**TASK STATEMENT**
Only one stretch of the records below should be repeated. It starts with the line containing "- destruct Hob as [(x & Hx & Hl)|[Ho|Ho]]." and goes on through the line containing "rewrite Z.add_comm, Z.mod_add, Z.mod_small", exactly as written.

*** Opening EXERCISE INPUT ***

(** The descriptor is in use. *)
Lemma entry_busy k pt t0 T lo rel size_in size pa attrs s0 es s e : midway k pt t0 T lo rel size_in size pa attrs s0 (Node es) s -> 0 <= lo -> bs k <= size -> rel mod bs k = 0 -> es !! Z.to_nat (rel / bs k) = Some e -> word e <> 0 ->
  (exists x, rel <= x < rel + size /\ look k (Node es) x <> None) \/ src_room (ms_pmm s) < need k rel size \/ ~ tidy k (Node es).
Proof.
  intros [M1 M2 M3 M4 M5 [M6 M6'] [M7 M8]] Hlo Hb Hm He Hw. pose proof (bs_pos k). destruct (rem_bounds k rel) as [_ Hq]. rewrite Hm, Z.add_0_r in Hq. assert (0 <= rel / bs k) by (apply Z.div_pos; lia).
  pose proof (shape_entry k (Node es) _ e (at_shape _ _ _ _ _ M1) He) as Hsh. destruct e as [w|p t].
  - left. exists rel. split; [lia|]. rewrite (look_at k es _ (Word w) rel He) by done. cbn in *. by rewrite (proj2 (Z.eqb_neq w 0)).
  - destruct k as [|k]; [done|]. destruct (decide (is_clear t = true)) as [Hc|Hc%not_true_is_false].
    { right; right. intros Ht. destruct (Ht _ p t He) as [E _]. congruence. }
    destruct (tidy_or_not k t) as [Ht|Ht]; [left|right; right; intros Ht'; by apply Ht, (Ht' _ p t He)].
    destruct (tidy_look k t ltac:(by apply Hsh) Ht Hc) as (x & Hx & Hl). rewrite <- bs_S in Hx. exists (rel + x). split; [lia|].
    rewrite (look_at (S k) es _ (Sub p t) _ He) by (rewrite Hq, Z.div_add_l, (Z.div_small x), Z.add_0_r, <- Hq by lia; done). cbn [look_entry]. rewrite Hq, Z.add_comm, Z.mod_add, Z.mod_small by lia. done.
Qed.

Lemma map_done k pt t0 T lo rel size_in pa attrs s0 t s : midway k pt t0 T lo rel size_in 0 pa attrs s0 t s -> map_post k pt t0 T lo size_in pa attrs s0 0 s.
Proof.
  intros [M1 M2 M3 M4 M5 [M6 M6'] [M7 M8]]. exists t. split; [done|]. split; [done|]. left. split; [done|]. split; [by replace (lo + size_in) with rel by lia| |done].
  assert (forall j, need j rel 0 = 0) as E by (induction j as [|j IH]; cbn [need]; [done|]; rewrite IH; done). rewrite E in M5. lia.
Qed.

(** The conditions under which the loop goes down to the next level. *)
Lemma block_test k rel pa chunk : (k <= 3)%nat -> 0 <= rel -> 0 <= pa ->
  negb (Z.land (Z.lor rel pa) (bs k - 1) =? 0) || negb (chunk =? bs k) || (sh k >? MMU_PTE_DESCRIPTOR_BLOCK_MAX_SHIFT) = false ->
  rel mod bs k = 0 /\ pa mod bs k = 0 /\ chunk = bs k.
Proof.
  intros Hk Hr Hp H. apply orb_false_elim in H as [[H1 H2]%orb_false_elim _]. apply negb_false_iff, Z.eqb_eq in H1, H2.
  replace (bs k - 1) with (Z.ones (sh k)) in H1 by (rewrite Z.ones_equiv; unfold bs; lia). rewrite Z.land_lor_distr_l, !Z.land_ones in H1 by (unfold sh; lia). by apply Z.lor_eq_0_iff in H1 as [? ?].
Qed.

Lemma page_test rel pa chunk : (4096 | rel) -> (4096 | pa) -> (4096 | chunk) -> not_page_aligned rel pa chunk 12 = false.
Proof.
  intros H1 H2 H3. unfold not_page_aligned. change (Z.shiftl 1 12 - 1) with (Z.ones 12). rewrite !Z.land_lor_distr_l, !Z.land_ones by lia. change (2 ^ 12) with 4096.
  apply Z.mod_divide in H1, H2, H3; [|lia..]. by rewrite H1, H2, H3.
Qed.

Lemma level_0_pages rel size pa chunk : (4096 | rel) -> (4096 | pa) -> 4096 <= size -> chunk = Z.min size (bs 0 - rel mod bs 0) ->
  negb (Z.land (Z.lor rel pa) (bs 0 - 1) =? 0) || negb (chunk =? bs 0) || (sh 0 >? MMU_PTE_DESCRIPTOR_BLOCK_MAX_SHIFT) = false.
Proof.
  intros H1 H2 Hs ->. change (bs 0) with 4096. change (4096 - 1) with (Z.ones 12). rewrite Z.land_lor_distr_l, !Z.land_ones by lia. change (2 ^ 12) with 4096. apply Z.mod_divide in H1, H2; [|lia..]. rewrite H1, H2.
  replace (Z.min size (4096 - 0)) with 4096 by lia. done.
Qed.

Lemma empty_tidy k : tidy k empty_table.
Proof. destruct k; [done|]. intros j q t' Hj. unfold empty_table in Hj. cbn [entries] in Hj. by apply lookup_replicate in Hj as [? _]. Qed.

(** The next level has failed and is as it was. *)
Lemma sub_failed_wp k pt t0 T lo rel size_in size pa attrs s0 es s e p t1 s1 t2 s2 va asid :
  let rem := rel mod bs (S k) in let chunk := Z.min size (bs (S k) - rem) in let i := Z.to_nat (rel / bs (S k)) in
  midway (S k) pt t0 T lo rel size_in size pa attrs s0 (Node es) s -> range_ok (S k) lo size_in pa attrs -> 0 < size -> (4096 | size) -> 0 <= va < 2 ^ 64 -> es !! i = Some e ->
  at_tree (S k) pt (Node (<[i := Sub p t1]> es)) T s1 -> keeps pt T s s1 -> (e = Sub p t1 /\ s1 = s \/ e = Word 0 /\ t1 = empty_table /\ src_room (ms_pmm s1) = src_room (ms_pmm s) - 1) ->
  at_tree k (kv p) t2 (below k T (<[i := Sub p t1]> es) i p) s2 -> keeps (kv p) (below k T (<[i := Sub p t1]> es) i p) s1 s2 ->
  (forall x, 0 <= x < 512 * bs k -> look k t2 x = look k t1 x) -> obstacle k t1 rem chunk s1 ->
  wp (arm64_mmu_unmap_pt kv free_list heap_free levels_fuel va lo (size_in - size) (sh (S k)) 12 pt asid ;; ret ERR_GENERIC) (map_post (S k) pt t0 T lo size_in pa attrs s0) s2.
Proof.
  intros rem chunk i [M1 M2 M3 M4 M5 [M6 M6'] [M7 M8]] [R1 [R2 R2'] [R3 R3'] R4 (R5 & R6 & R7) R8] Hs Hs4 Hva He A1 K1 He' A2 K2 Hsame Hob. pose proof (bs_pos (S k)).
  destruct (chunk_facts (S k) rel size M6' Hs4 ltac:(lia) Hs) as (C1 & C2 & C3 & C4 & C5). fold rem in C1, C4. fold chunk in C2, C3, C4, C5. assert (0 <= rel / bs (S k)) by (apply Z.div_pos; lia). destruct (rem_bounds (S k) rel) as [Hm Hq]. fold rem in Hm, Hq.
  assert (i < length es)%nat as Hlt by (by eapply lookup_lt_Some). destruct (at_leave k pt _ T s1 s2 i p t1 t2 A1 ltac:(by apply list_lookup_insert_eq) K2 A2) as [L1 L2]. rewrite list_insert_insert_eq in L1.
  assert (forall x, look_entry (S k) e x = look k t1 (x mod bs (S k))) as Hle. { intros x. destruct He' as [[-> _]|(-> & -> & _)]; [done|]. cbn. by rewrite look_empty. }
  assert (keeps pt T s0 s2) as K by (eapply keeps_tables_trans; [|exact L2]; by eapply keeps_tables_trans).
  eapply (map_err_wp (S k) pt t0 _ T s0 s2 va lo rel); try done; try lia.
  - apply (extends_eq _ _ (Node es)); try done; try lia. intros x Hx. rewrite look_insert by done. case_decide as Hc; [|done]. rewrite (look_at (S k) es i e x He Hc), Hle. cbn [look_entry]. apply Hsame. rewrite <- bs_S. apply Z.mod_pos_bound. lia.
  - destruct Hob as [(x & Hx & Hl)|[Ho|Ho]].
    + left. exists (rel / bs (S k) * bs (S k) + x). split; [lia|]. rewrite <- (ex_old _ _ _ _ _ _ _ M3) by lia. rewrite (look_at (S k) es i e _ He), Hle by (rewrite Z.div_add_l, (Z.div_small x), Z.add_0_r by lia; done).
      rewrite Z.add_comm, Z.mod_add, Z.mod_small by lia. done.
    + right; left. rewrite (need_split (S k) rel chunk size (S k)) in M5 by (done || lia). rewrite (need_entry k rel chunk) in M5 by lia. fold rem in M5. pose proof (need_pos (S k) (rel + chunk) (size - chunk) ltac:(lia)). destruct He' as [[_ ->]|(_ & _ & E)]; lia.
    + right; right. destruct He' as [[-> _]|(_ & -> & _)]; [|by destruct Ho; apply empty_tidy]. intros Ht. apply Ho. exact (proj2 (M4 Ht i p t1 He)).
Qed.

*** Closing EXERCISE INPUT ***

**OUTPUT**
  - destruct Hob as [(x & Hx & Hl)|[Ho|Ho]].
    + left. exists (rel / bs (S k) * bs (S k) + x). split; [lia|]. rewrite <- (ex_old _ _ _ _ _ _ _ M3) by lia. rewrite (look_at (S k) es i e _ He), Hle by (rewrite Z.div_add_l, (Z.div_small x), Z.add_0_r by lia; done).
      rewrite Z.add_comm, Z.mod_add, Z.mod_small by lia. done.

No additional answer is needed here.